Interview mit Autor Florian Klenk

Redaktion: Wolfgang Kühn.
Bors-Villa Neudörfl, 30.03.2012.

Florian Klenk ist einer, der “dort dran bleibt, wo andere lieber wegschauen und bestenfalls in liberalen Unverbindlichkeiten verharren”. Journalist, Jurist, stellvertretender Chefredakteur und Politikchef der Wiener Stadtzeitung Falter. Mehrfach ausgezeichnet, sind seine investigativen Reportagen vor einem Jahr in Buchform erschienen. “Früher war hier das Ende der Welt” umfasst Berichte über die Wartenden an der Schengengrenze, über die Opfer von Frauenhandel oder von Spielsucht, über ausländerfreie Kärntner Gemeinden oder über die Methoden verdeckter Drogenermittler und zeigt nicht nur ein Bild unserer Gesellschaft, sondern fordert auch zur Korrektur dieser Gesellschaft auf. Ohne moralisierenden Ton und ohne erhobenen Zeigefinger, nüchtern und unprätentiös, aber immer hart am Thema.

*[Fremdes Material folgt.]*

Lemma scan_line_ok u l :
  inv l → l_next_bol l < e →
  ∃ f, scan_line cmd_callback err_callback u l = Ret f ∧
  match f with
  | Continue _ l' => inv l' ∧ l_next_bol l < l_next_bol l'
  | Break _ _ => False
  | Return _ s found r delim => ret_ok s found r delim
  end.
Proof.
  intros Hinv Hlt. pose proof Hinv as (Hs & ? & ? & ? & ? & ? & ? & _).
  pose proof Hs as (Hb & He & _). unfold scan_line. rewrite Hb, He.
  set (x := match memchr mem (l_next_bol l) newline e with Some e => (e + 1, true, true)
            | None => (e, m_last_chunk (l_sp l), false) end).
  assert (l_next_bol l < x.1.1 ≤ e ∧ (x.2 = true → char_at mem (x.1.1 - 1) = newline)) as [Hx Hnl].
  { unfold x. destruct (memchr mem (l_next_bol l) newline e) as [q|] eqn:Em; simpl; [|split; [lia|done]].
    pose proof (memchr_ge _ _ _ _ _ Em) as [? ?]. split; [lia|]. intros _.
    rewrite Nat.add_sub. unfold memchr, find_char in Em.
    destruct (from _ _ _) as [q'|] eqn:Ef; [|done]. destruct (_ || _); [|done]. injection Em as ->.
    apply from_find_if_range in Ef as (_ & c & Hc & Hc'). bool_to_prop.
    rewrite (char_at_lookup _ _ _ Hc). done. }
  destruct x as [[eo hcl] hnl]. simpl in Hx, Hnl.
  match goal with |- context [line_loop _ _ ?fuel u ?l0 hcl hnl] =>
    assert (inv l0) as Hinv0; [|destruct (line_loop_ok fuel u l0 hcl hnl Hinv0) as (f & -> & Hf)] end.
  { split_and!; simpl; try done; lia. }
  { exact Hnl. }
  { simpl. lia. }
  cbn [mbind run_bind]. unfold loop_ok in Hf. simpl in Hf.
  assert (∀ u' l', inv l' ∧ eo ≤ l_eol l' →
    ∃ f, end_of_line cmd_callback u' l' = Ret f ∧
    match f with
    | Continue _ l' => inv l' ∧ l_next_bol l < l_next_bol l'
    | Break _ _ => False
    | Return _ s found r delim => ret_ok s found r delim
    end) as Hend.
  { intros u' l' [Hl' Heo]. pose proof Hl' as (? & ? & ? & ? & ? & Hnb & ? & Hc).
    unfold end_of_line. rewrite Hc.
    case_bool_decide; [destruct (negb _)|]; eexists; (split; [done|]); (split; [done|simpl; lia]). }
  destruct f as [u' l'|u' l'|u' s found r d]; [by apply Hend|by apply Hend|by eexists].
Qed.

Lemma lines_loop_ok fuel u l :
  inv l → e - l_next_bol l < fuel →
  ∃ f, lines_loop cmd_callback err_callback fuel u l = Ret f ∧
  match f with
  | Break _ l' | Continue _ l' => inv l'
  | Return _ s found r delim => ret_ok s found r delim
  end.
Proof.
  revert u l. induction fuel as [|fuel IH]; intros u l Hinv Hf; [lia|]. cbn [lines_loop].
  pose proof Hinv as ((_ & He & _) & _). rewrite He. case_bool_decide as Hlt; [|by eexists].
  destruct (scan_line_ok u l Hinv Hlt) as (f & -> & Hfo). cbn [mbind run_bind].
  destruct f as [u' l'|u' l'|u' s found r d]; [|done|by eexists].
  destruct Hfo. apply IH; [done|lia].
Qed.

Hypothesis Hnul : char_at mem e = nul.

Lemma skip_empty_lines_range fuel b line :
  b ≤ e → let '(b', _) := skip_empty_lines fuel mem b e line in b ≤ b' ≤ e.
Proof.
  revert b line. induction fuel as [|fuel IH]; intros b line Hb; cbn [skip_empty_lines]; [lia|].
  pose proof (skip_blanks_range (S e) mem b e Hb) as Hr.
  case_bool_decide as Hn; [|lia].
  assert (skip_blanks (S e) mem b e ≠ e). { intros Heq. rewrite Heq, Hnul in Hn. done. }
  specialize (IH (skip_blanks (S e) mem b e + 1) (line + 1)).
  destruct (skip_empty_lines _ _ _ _ _). lia.
Qed.

Lemma next_range_ok u s :
  sp_ok s → m_ptr s = ptr0 → ptr0 ≤ e →
  ∃ u' s' found r delim,
    next_range cmd_callback err_callback u s = Ret (u', s', found, r, delim) ∧
    ret_ok s' found r delim.
Proof.
  intros Hs Hptr Hle. pose proof Hs as (Hb & He & _). unfold next_range. rewrite Hb, He, Hptr.
  pose proof (skip_empty_lines_range (S (length mem)) ptr0 (m_current_line s) Hle) as Hsk.
  destruct (skip_empty_lines _ _ _ _ _) as [b line].
  match goal with |- context [lines_loop _ _ ?fuel u ?l0] =>
    assert (inv l0) as Hinv0; [|destruct (lines_loop_ok fuel u l0 Hinv0) as (f & -> & Hf)] end.
  { split_and!; simpl; try done; lia. }
  { simpl. lia. }
  cbn [mbind run_bind].
  assert (∀ (u' : U) (l : Locals), inv l → ∃ (u'' : U) (s' : Sql_splitter) (found : bool) (r : Range)
    (delim : option str),
    (if m_last_chunk (l_sp l) && bool_decide (l_bos l < m_end (l_sp l))
     then Ret (u', set_line (set_ptr (l_sp l) (m_end (l_sp l))) (m_current_line (l_sp l) + l_line_count l),
       true, {| r_offset := l_bos l; r_length := pdiff (m_end (l_sp l)) (l_bos l);
                r_line_num := m_current_line (l_sp l) |}, Some [])
     else Ret (u', if m_last_chunk (l_sp l) then set_end_flags (l_sp l) true true else l_sp l, false,
       {| r_offset := l_bos l; r_length := pdiff (m_end (l_sp l)) (l_bos l);
          r_line_num := m_current_line (l_sp l) |}, None))
    = Ret (u'', s', found, r, delim) ∧ ret_ok s' found r delim) as Hend.
  { intros u' l (Hs' & Hp' & ? & ? & ? & ? & ? & _). pose proof Hs' as (_ & He' & _). rewrite He'.
    rewrite pdiff_small by lia. destruct (_ && _) eqn:E.
    - bool_to_prop. do 5 eexists. split; [done|]. split; simpl; [done|lia|lia| |done].
      intros _. split_and!; [lia|lia|]. by exists [].
    - do 5 eexists. split; [done|]. split; simpl.
      + by destruct (m_last_chunk (l_sp l)).
      + destruct (m_last_chunk (l_sp l)); simpl; lia.
      + lia.
      + done.
      + intros _. split; [lia|]. right. by destruct (m_last_chunk (l_sp l)). }
  destruct f as [u' l'|u' l'|u' s' found r d]; [by apply Hend|by apply Hend|by eauto 10].
Qed.
End next_range.

(** ** Quoted values *)

Lemma char_at_drop (s : str) q c r : drop q s = c :: r → char_at s q = c.
Proof.
  intros H. unfold char_at. assert (s !! q = Some c) as ->; [|done].
  replace q with (q + 0) by lia. by rewrite <- lookup_drop, H.
Qed.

“Früher war hier das Ende der Welt”: Reportagen © Paul Zsolnay Verlag Wien 2011.

Bereits während der Lesung zeigte sich Klenk sehr interessiert am Austausch mit seinem Publikum. Er antwortete nicht nur offensichtlich gerne auf Zwischenfragen, sondern forderte die Zuhörerinnen und Zuhörer auch immer wieder aktiv zur Teilnahme am Diskurs auf. Im Anschluss stand er der Grünen Bildungswerkstatt für ein Interview zur Verfügung. Das inhaltlich-intensive und sehr persönliche Gespräch führte Planet-Redakteur Wolfgang Kühn.

Planet: Herr Klenk, was ist Ihre Vision für die Entwicklung des Journalismus in Österreich?

Florian Klenk: Mir geht es um eine Renaissance der Sozialreportage. Die Sozialreportage ist in den letzten Jahren zum Sozialporno verkommen. Auch wenn man sich die entsprechenden Formate im Fernsehen ansieht. Das ist eine aufgesetzte Inszenierung, durch welche die Gesellschaft lächerlich gemacht wird. Ich versuche, der Gesellschaft etwas über sich selbst zu erzählen. Es geht darum, wie es Klaus Gatterer so schön gesagt hat, „den Alltag zu enthüllen“. Die Bordelle, die Flüchtlingsheime, die Gefängnisse, die alltägliche Gerichtsprozesse.Dadurch möchte ich etwas über Österreich erzählen. Das Leitmotiv in meinem Buch sind die Grenzen. Reale Grenzen, die unser Land abgrenzen gegenüber dem „Osten“, gegenüber den nicht so wohlhabenden, aber auch ethische Grenzen, rote Linien die überschritten und verletzt werden. Grenzen die man vielleicht auch neu ziehen muss.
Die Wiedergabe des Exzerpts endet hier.